These figures showing AD progression provide a great deal of insight how pre-patients can manage their dementia risk even decades ahead of time. The whole disease management strategy of waiting for symptom onset clearly will soon make very minimal sense (i.e., in the era of BA anti-mabs, etc. (i.e., effective pre-symptomatic treatment)). In the figure we see that CDR-sb detects disease progression 10 years before clinical onset!!! That is startling. The patients in the mab trials might have been coping with more subtle cognitive issues years before it is formally diagnosed.

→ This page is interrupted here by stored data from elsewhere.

Definition height_body (peakSize height : Z) : Z :=
  if peakSize <=? height then u64 (height - peakSize) else height.

(** [func (i nodeIdx) height() uint64] *)
Definition height (i : Z) : Z :=
  peakLoop height_body 64 (firstPeakSize i) i.

Definition leafIdx_body (peakSize : Z) (st : Z * Z) : Z * Z :=
  let '(leafIndex, numLeft) := st in
  if peakSize <=? numLeft
  then (u64 (leafIndex + u64 (peakSize + 1) / 2), u64 (numLeft - peakSize))
  else st.

(** [func (i nodeIdx) leafIdx() leafIdx] *)
Definition leafIdx (i : Z) : Z :=
  fst (peakLoop leafIdx_body 64 (firstPeakSize i) (0, i)).

(** [func (i nodeIdx) left(height uint64) nodeIdx] *)
Definition left (i height : Z) : Z := u64 (i - u64 (Z.shiftl 1 height)).

(** [func (i nodeIdx) right() nodeIdx] *)
Definition right (i : Z) : Z := u64 (i - 1).

End NodeIdx.

Definition calcPeaks_body (peakSize : Z) (st : list Z * Z * Z) : list Z * Z * Z :=
  let '(peaks, sumPrevPeaks, nodes) := st in
  if peakSize <=? nodes
  then (peaks ++ [u64 (sumPrevPeaks + peakSize - 1)],
        u64 (sumPrevPeaks + peakSize), u64 (nodes - peakSize))
  else st.

(** [func calcPeaks(nodes uint64) (peaks []nodeIdx)] *)
Definition calcPeaks (nodes : Z) : list Z :=
  fst (fst (peakLoop calcPeaks_body 64 (firstPeakSize nodes) ([], 0, nodes))).


(** [s[i]] on a Go slice with an [int] index: [None] is the
    index-out-of-range panic. *)
Definition index {A : Type} (s : list A) (i : Z) : option A :=
  if i <? 0 then None else s !! Z.to_nat i.

(** ** Hashes and wire messages *)

(** [chainhash.Hash]: a digest, as its list of bytes. *)
Definition Hash := list Z.

(** [chainhash.Hash{}], the all-zero digest. *)
Definition zeroHash : Hash := repeat 0 32.

(** [binary.Write(h, binary.LittleEndian, uint64(i))]: [n] bytes of [x],
    least significant first. *)
Fixpoint leBytes (n : nat) (x : Z) : list Z :=
  match n with
  | O => []
  | S n' => x mod 256 :: leBytes n' (x / 256)
  end.

(** [wire.WriteVarInt]: the CompactSize encoding of a length. *)
Definition varInt (n : Z) : list Z :=
  if n <? 253 then [n]
  else if n <=? 65535 then 253 :: leBytes 2 n
  else if n <=? 4294967295 then 254 :: leBytes 4 n
  else 255 :: leBytes 8 n.

(** [wire.WriteVarBytes]: the length, then the bytes. *)
Definition varBytes (data : list Z) : list Z :=
  varInt (Z.of_nat (length data)) ++ data.

(** Modelled from the spec: [wire.MwebNetUtxo] is declared outside this
    file; only [LeafIndex] and the 32-byte [OutputId] take part in the
    verification. *)
Record MwebNetUtxo := {
  LeafIndex : Z;
  OutputId : Hash
}.

(** Modelled from the spec: [wire.MsgMwebUtxos]. *)
Record MsgMwebUtxos := {
  BlockHash : Hash;
  StartIndex : Z;
  OutputFormat : Z;
  Utxos : list MwebNetUtxo;
  ProofHashes : list Hash
}.

(** Modelled from the spec: the fields of [wire.MwebHeader] that the
    verifiers read. *)
Record MwebHeader := {
  OutputRoot : Hash;
  OutputMMRSize : Z;
  LeafsetRoot : Hash
}.

(** ** The UTXO proof verifier *)

(** The condition of the empty-MMR short circuit that opens
    [verifyMwebUtxos]. *)
Definition emptyMMR (mwebHeader : MwebHeader) (m : MsgMwebUtxos) : bool :=
  (StartIndex m =? 0) &&
  bool_decide (length (Utxos m) = 0%nat) &&
  bool_decide (length (ProofHashes m) = 0%nat) &&
  bool_decide (OutputRoot mwebHeader = zeroHash) &&
  (OutputMMRSize mwebHeader =? 0).

(** [type verifyMwebUtxosVars struct]. *)
Record verifyMwebUtxosVars := {
  mwebUtxos : MsgMwebUtxos;
  vleafset : leafset;
  firstLeafIdx : Z;
  lastLeafIdx : Z;
  leavesUsed : nat;
  hashesUsed : nat;
  isProofHash : gmap Z bool
}.

Definition set_cursors (lu hu : nat) (v : verifyMwebUtxosVars) :=
  {| mwebUtxos := mwebUtxos v; vleafset := vleafset v;
     firstLeafIdx := firstLeafIdx v; lastLeafIdx := lastLeafIdx v;
     leavesUsed := lu; hashesUsed := hu; isProofHash := isProofHash v |}.

Definition mark_proof (n : Z) (v : verifyMwebUtxosVars) :=
  {| mwebUtxos := mwebUtxos v; vleafset := vleafset v;
     firstLeafIdx := firstLeafIdx v; lastLeafIdx := lastLeafIdx v;
     leavesUsed := leavesUsed v; hashesUsed := hashesUsed v;
     isProofHash := <[n := true]> (isProofHash v) |}.

(** [v.isProofHash[nodeIdx]]: a missing key reads as [false]. *)
Definition is_proof (v : verifyMwebUtxosVars) (n : Z) : bool :=
  default false (isProofHash v !! n).

(** Methods on [*verifyMwebUtxosVars] thread the record; [None] is a
    runtime panic (an index out of range or a nil dereference). *)
Definition M (A : Type) : Type :=
  verifyMwebUtxosVars -> option (A * verifyMwebUtxosVars).

Definition ret {A} (a : A) : M A := fun v => Some (a, v).

Definition bind {A B} (m : M A) (k : A -> M B) : M B :=
  fun v => match m v with
           | Some (a, v') => k a v'
           | None => None
           end.

Definition panic {A} : M A := fun _ => None.

Definition get : M verifyMwebUtxosVars := fun v => Some (v, v).

Notation "'do' x <- m ;; k" := (bind m (fun x => k))
  (at level 10, x name, m at level 99, k at level 200).

(** [func (v *verifyMwebUtxosVars) nextLeaf() (leafIdx, *chainhash.Hash)] *)
Definition nextLeaf : M (Z * option Hash) := fun v =>
  if decide (leavesUsed v = length (Utxos (mwebUtxos v))) then Some ((0, None), v)
  else match Utxos (mwebUtxos v) !! leavesUsed v with
       | None => None
       | Some utxo =>
           Some ((LeafIndex utxo, Some (OutputId utxo)),
                 set_cursors (S (leavesUsed v)) (hashesUsed v) v)
       end.

(** [func (v *verifyMwebUtxosVars) nextHash(nodeIdx nodeIdx) *chainhash.Hash] *)
Definition nextHash (nodeIdx : Z) : M (option Hash) := fun v =>
  if decide (hashesUsed v = length (ProofHashes (mwebUtxos v))) then Some (None, v)
  else match ProofHashes (mwebUtxos v) !! hashesUsed v with
       | None => None
       | Some hash =>
           Some (Some hash,
                 mark_proof nodeIdx (set_cursors (leavesUsed v) (S (hashesUsed v)) v))
       end.

Section Hashing.

(** The BLAKE3 digest (lukechampine.com/blake3) of a byte string. *)
Variable blake3 : list Z -> Hash.

(** [func (i nodeIdx) hash(data []byte) *chainhash.Hash] *)
Definition node_hash (i : Z) (data : list Z) : Hash :=
  blake3 (leBytes 8 i ++ varBytes data).

(** [func (i nodeIdx) parentHash(left, right []byte) *chainhash.Hash] *)
Definition parentHash (i : Z) (left right : list Z) : Hash :=
  blake3 (leBytes 8 i ++ left ++ right).

(** The [height == 0] branch of [calcNodeHash]: the node is a leaf. *)
Definition calcLeafHash (nodeIdx : Z) : M (option Hash) :=
  do v <- get ;;
  let leafIdx := NodeIdx.leafIdx nodeIdx in
  if negb (Leafset.contains (vleafset v) leafIdx) then ret None
  else
    do lo <- nextLeaf ;;
    match snd lo with
    | Some outputId =>
        if negb (leafIdx =? fst lo) then ret None
        else ret (Some (node_hash nodeIdx outputId))
    | None => ret None
    end.

(** The [switch] that ends [calcNodeHash]: a side that came back nil is
    replaced by the next proof hash, unless both did. *)
Definition joinChildren (nodeIdx l r : Z) (left right : option Hash)
    : M (option Hash) :=
  match left, right with
  | None, None => ret None
  | None, Some rh =>
      do left' <- nextHash l ;;
      match left' with
      | None => ret None
      | Some lh => ret (Some (parentHash nodeIdx lh rh))
      end
  | Some lh, None =>
      do right' <- nextHash r ;;
      match right' with
      | None => ret None
      | Some rh => ret (Some (parentHash nodeIdx lh rh))
      end
  | Some lh, Some rh => ret (Some (parentHash nodeIdx lh rh))
  end.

I also like the hippocampal series. I had read about this before though it is nice to have it in the figure. What we see is that the hippocampal signal appears to be sent right at the same time as CDR-sb starts to indicate decline. I have wondered for a while now whether this hippocampal neuroimaging result could be a biomarker for mabs. The CDR-sb result might be difficult to establish in a clinical trial, though as with PET SUVR beta-amyloid, hippocampal degeneration might offer a strong objective result. Even more so than even beta amyloid, it would be highly dubious whether a convincing argument could be made that degeneration in the hippocampii could be dismissed as not being clinically relevant.

Possibly even more remarkably is the long term brain glucose decline that is present even 30 years from onset. We really have not said enough about Alzheimer's as a metabolic disease. I recently found an article online that talked about reactivating OXPHOS 1 with nutritional supplements. Frustrating I am unable now to locate this article. Perhaps once the first wave of mabs are on the market a shift to AD metabolics might be helpful.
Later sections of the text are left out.